Little Monster Attack! 03Oct2012

Love - 03Oct2012
:) - 03Oct2012
On Friday 5th October we were meant to take Morgan back to hospital for another test - this time it would have been a Nuclear Medicine DMSA Renal Scan.  A DMSA renal scan is a diagnostic imaging exam that evaluates the function, size, shape and position of the kidneys and detects scarring caused by frequent infections.  Technetium-99m DSMA (dimercapto succinic acid) is a radioisotope that is injected into the patient's veins through an IV prior to the scan. It goes directly to the kidneys.  A special camera, called a gamma camera, is used to take pictures of the kidneys and show how the kidneys are working.

This was not to be.

On Wednesday night, Morgan got high fever, so first thing in the morning, we went back to the hospital - this time to the A&E Room.  The Paediatrician on duty happened to be one of the doctor's following Morgan's case, so there was no need to explain the whole story.  A urine sample was collected, and 3 hours later I got a phone call to tell me that Morgan has another UTI.  Meaning, the DMSA scan needed to be postponed by another 6-8 weeks to allow the infection to be over and done with.

Fast forward to today - Today was the first day where fever was very low.  Hopefully by tomorrow it'll be gone.

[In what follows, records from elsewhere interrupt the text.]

Inductive Patch (O : Type) : Type :=
| Merge (v : Value)
| Apply (v : Value)
| ApplyObj (o : O)
| JsonPatch (ops : list Value).
Arguments Merge {O} v.
Arguments Apply {O} v.
Arguments ApplyObj {O} o.
Arguments JsonPatch {O} ops.

Abbreviation KRes A := (result KubeError A).

Inductive kubeE : Type -> Type :=
| KGet (k : Kind) (sc : Scope) (name : string) : kubeE (KRes (Obj k))
| KGetOpt (k : Kind) (sc : Scope) (name : string) : kubeE (KRes (option (Obj k)))
| KList (k : Kind) (sc : Scope) (labels : option string) : kubeE (KRes (list (Obj k)))
| KCreate (k : Kind) (sc : Scope) (o : Obj k) : kubeE (KRes (Obj k))
| KDelete (k : Kind) (sc : Scope) (name : string) : kubeE (KRes unit)
| KPatch (k : Kind) (sc : Scope) (name : string) (pp : PatchParams) (p : Patch (Obj k)) :
    kubeE (KRes (Obj k))
| KPatchStatus (k : Kind) (sc : Scope) (name : string) (pp : PatchParams) (p : Patch (Obj k)) :
    kubeE (KRes (Obj k)).

(** [chrono::Utc::now().to_rfc3339()] *)
Inductive clockE : Type -> Type :=
| UtcNowRfc3339 : clockE string.

(** What a controller of the simulator does. *)
Abbreviation ctrlE := (kubeE +' clockE).

(** [kube::runtime::controller::Action]: wait for the next change, or run
    again after that many seconds. *)
Inductive Action : Type := AwaitChange | Requeue (secs : Z).

(** ** The API server *)

Class KubeServer (W : Type) : Type := {
  kube_step : forall X, kubeE X -> W -> X * W;
  utc_now : W -> string * W
}.
Arguments kube_step {W _ X} e w.

Definition ctrl_step {W} `{!KubeServer W} X (e : ctrlE X) : W -> X * W :=
  match e with
  | inlE ke => kube_step ke
  | inrE ce => match ce in clockE X return W -> X * W with UtcNowRfc3339 => utc_now end
  end.

Definition run_ctrl {W} `{!KubeServer W} {A} (p : prog ctrlE A) (w : W) : A * W := run ctrl_step p w.

(** ** What the convergence theorems rely on

    Without other writers, a successful merge patch of an object's status
    stores the RFC 7396 merge of the object and the patch, and leaves its
    metadata alone; reading the clock changes no object. *)

Class MergeStatusLaw (W : Type) `{!KubeServer W} : Type := {
  dyn_lookup : W -> ApiResource -> Scope -> string -> option DynamicObject;
  dyn_lookup_now w ar sc name :
    dyn_lookup (utc_now w).2 ar sc name = dyn_lookup w ar sc name;
  dyn_patch_status w ar sc name pp st o o' w' :
    dyn_lookup w ar sc name = Some o ->
    kube_step (KPatchStatus (KDynamic ar) sc name pp (Merge (VObject [("status", st)]))) w
      = (Ok o', w') ->
    dyn_lookup w' ar sc name =
      Some (Dyn (dyn_metadata o) (merge_patch (VObject [("status", st)]) (data o)))
}.
Arguments MergeStatusLaw W {_}.

(** A merge patch of metadata sets the annotations it names. *)
Definition patch_annotations (v : Value) : list (string * string) :=
  omap (fun kv => s ← as_str kv.2; Some (kv.1, s))
    (members (index "annotations" (index "metadata" v))).

Definition annotate (v : Value) (m : ObjectMeta) : ObjectMeta := {|
  om_name := om_name m; om_generate_name := om_generate_name m; om_namespace := om_namespace m;
  om_labels := om_labels m;
  om_annotations :=
    Some (foldr (fun kv a => <[kv.1 := kv.2]> a) (default ∅ (om_annotations m)) (patch_annotations v));
  om_uid := om_uid m; om_generation := om_generation m;
  om_owner_references := om_owner_references m |}.

Class AnnotateNamespaceLaw (W : Type) `{!KubeServer W} : Type := {
  ns_lookup : W -> string -> option Namespace;
  ns_patch w name pp v o o' w' :
    ns_lookup w name = Some o ->
    kube_step (KPatch KNamespace All name pp (Merge v)) w = (Ok o', w') ->
    ns_lookup w' name = Some {| ns_metadata := annotate v (ns_metadata o); ns_status := ns_status o |}
}.
Arguments AnnotateNamespaceLaw W {_}.

(** Namespaces, without other writers: a read answers with the stored object
    and changes none; a creation that succeeds has stored an object with the
    labels sent, to which the server may have added others, a uid and a
    status; one that conflicts has found one. *)
Class NamespaceLaw (W : Type) `{!KubeServer W} : Type := {
  namespace_at : W -> string -> option Namespace;
  namespace_get_opt w name o w' :
    kube_step (KGetOpt KNamespace All name) w = (Ok o, w') ->
    o = namespace_at w name /\ forall n, namespace_at w' n = namespace_at w n;
  namespace_create w (o : Namespace) o' w' :
    kube_step (KCreate KNamespace All o) w = (Ok o', w') ->
    exists ns, namespace_at w' (name_any o) = Some ns /\
      default ∅ (om_labels (ns_metadata o)) ⊆ default ∅ (om_labels (ns_metadata ns));
  namespace_conflict w (o : Namespace) w' :
    kube_step (KCreate KNamespace All o) w = (Err (ApiError 409), w') ->
    is_Some (namespace_at w' (name_any o))
}.
Arguments NamespaceLaw W {_}.

(** A JSON patch that adds CA bundles to webhooks: the operation's path names
    the webhook by its position, its value is the bundle in base64. *)
Definition bundle_path (i : nat) : string :=
  "/webhooks/" +:+ pretty (Z.of_nat i) +:+ "/clientConfig/caBundle".

Definition set_ca_bundle (b : string) (wh : Webhook) : Webhook := {|
  wh_name := wh_name wh; wh_url := wh_url wh; wh_ca_bundle := Some b; wh_rules := wh_rules wh;
  wh_failure_policy := wh_failure_policy wh; wh_side_effects := wh_side_effects wh;
  wh_admission_review_versions := wh_admission_review_versions wh;
  wh_namespace_selector := wh_namespace_selector wh;
  wh_reinvocation_policy := wh_reinvocation_policy wh; wh_timeout_seconds := wh_timeout_seconds wh |}.

Definition apply_bundle_op (decode : string -> option string) (op : Value) (whs : list Webhook) :
    option (list Webhook) :=
  path ← get_str "path" op;
  value ← get_str "value" op;
  b ← decode value;
  i ← List.find (fun i => String.eqb path (bundle_path i)) (seq 0 (length whs));
  Some (alter (set_ca_bundle b) i whs).
(* ===== verification/Util.v ===== *)
(** * [util.rs]: API resources and the node address *)

From S2P Require Import Prelude RustStr Json Prog Kube.
Open Scope list_scope.
Open Scope Z_scope.

(** ** API resources *)

Definition route_ar : ApiResource := {|
  ar_group := "route.openshift.io"; ar_version := "v1";
  ar_api_version := "route.openshift.io/v1";
  ar_kind := "Route"; ar_plural := "routes" |}.

Definition project_ar : ApiResource := {|
  ar_group := "project.openshift.io"; ar_version := "v1";
  ar_api_version := "project.openshift.io/v1";
  ar_kind := "Project"; ar_plural := "projects" |}.

Definition imagestream_ar : ApiResource := {|
  ar_group := "image.openshift.io"; ar_version := "v1";
  ar_api_version := "image.openshift.io/v1";
  ar_kind := "ImageStream"; ar_plural := "imagestreams" |}.

Definition oauth_client_ar : ApiResource := {|
  ar_group := "oauth.openshift.io"; ar_version := "v1";
  ar_api_version := "oauth.openshift.io/v1";
  ar_kind := "OAuthClient"; ar_plural := "oauthclients" |}.

Definition user_ar : ApiResource := {|
  ar_group := "user.openshift.io"; ar_version := "v1";
  ar_api_version := "user.openshift.io/v1";
  ar_kind := "User"; ar_plural := "users" |}.

Definition identity_ar : ApiResource := {|
  ar_group := "user.openshift.io"; ar_version := "v1";
  ar_api_version := "user.openshift.io/v1";
  ar_kind := "Identity"; ar_plural := "identities" |}.

Definition gateway_class_ar : ApiResource := {|
  ar_group := "gateway.networking.k8s.io"; ar_version := "v1";
  ar_api_version := "gateway.networking.k8s.io/v1";
  ar_kind := "GatewayClass"; ar_plural := "gatewayclasses" |}.

Definition gateway_ar : ApiResource := {|
  ar_group := "gateway.networking.k8s.io"; ar_version := "v1";
  ar_api_version := "gateway.networking.k8s.io/v1";
  ar_kind := "Gateway"; ar_plural := "gateways" |}.

Definition httproute_ar : ApiResource := {|
  ar_group := "gateway.networking.k8s.io"; ar_version := "v1";
  ar_api_version := "gateway.networking.k8s.io/v1";
  ar_kind := "HTTPRoute"; ar_plural := "httproutes" |}.

Definition destination_rule_ar : ApiResource := {|
  ar_group := "networking.istio.io"; ar_version := "v1";
  ar_api_version := "networking.istio.io/v1";
  ar_kind := "DestinationRule"; ar_plural := "destinationrules" |}.

Definition jobset_ar : ApiResource := {|
  ar_group := "jobset.x-k8s.io"; ar_version := "v1alpha2";
  ar_api_version := "jobset.x-k8s.io/v1alpha2";
  ar_kind := "JobSet"; ar_plural := "jobsets" |}.

(** [anyhow::Error]: an error of the client, or a message. *)
Inductive AnyhowError : Type := AnyKube (e : KubeError) | AnyMsg (msg : string).

(** ** Node address *)

(** The loops of [get_node_ip] over the listed nodes and their addresses. *)
Fixpoint first_internal_ip (addrs : list NodeAddress) : option string :=
  match addrs with
  | [] => None
  | a :: r => if String.eqb (na_type a) "InternalIP" then Some (na_address a) else first_internal_ip r
  end.

Fixpoint node_ip_of (nodes : list Node) : option string :=
  match nodes with
  | [] => None
  | n :: r =>
      match node_status n with
      | Some (Some addrs) =>
          match first_internal_ip addrs with
          | Some ip => Some ip
          | None => node_ip_of r
          end
      | _ => node_ip_of r
      end
  end.

Definition get_node_ip {E} `{!Inject kubeE E} : prog E (result AnyhowError string) :=
  r ⟵ trigger (KList KNode All None);
  Ret match r with
       | Err e => Err (AnyKube e)
       | Ok nodes => match node_ip_of nodes with
                     | Some ip => Ok ip
                     | None => Err (AnyMsg "no node with InternalIP found")
                     end
       end.

(** The address found is the first one of type InternalIP, in the order the
    server lists nodes and addresses. *)
Definition all_addresses (nodes : list Node) : list NodeAddress :=
  List.flat_map (fun n => match node_status n with Some (Some l) => l | _ => [] end) nodes.

Lemma first_internal_ip_app a b :
  first_internal_ip (a ++ b) =
    match first_internal_ip a with Some ip => Some ip | None => first_internal_ip b end.
Proof. induction a as [|x a IH]; simpl; [done|]. by destruct (String.eqb _ _). Qed.

Lemma node_ip_of_flat nodes : node_ip_of nodes = first_internal_ip (all_addresses nodes).
Proof.
  induction nodes as [|n nodes IH]; [done|]. unfold all_addresses in *. simpl.
  rewrite first_internal_ip_app, <- IH. clear IH. by destruct (node_status n) as [[]|].
Qed.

I'm worried about what might happen next.  We were told that if Morgan doesn't undergo the operation,  she will be prone to UTIs all her life, and could end up with Kidney Failure of her left kidney.  I'm anxiously waiting for the Paediatric Surgeon's appointment, to find out exactly what is going to happen.

My greatest fear is seeing Morgan go into the operating theatre, and not seeing her come back out.

I'm thankful I've got HSS by my side to fight this battle with me - he's incredible.  In fact, this, is for him. 

To finish off on a positive note, Morgan's front bottom teeth have broken through.  I haven't managed to take a picture of them as yet, but as soon as I manage to, I'll be sure to post it. Damn, they're sharp!!!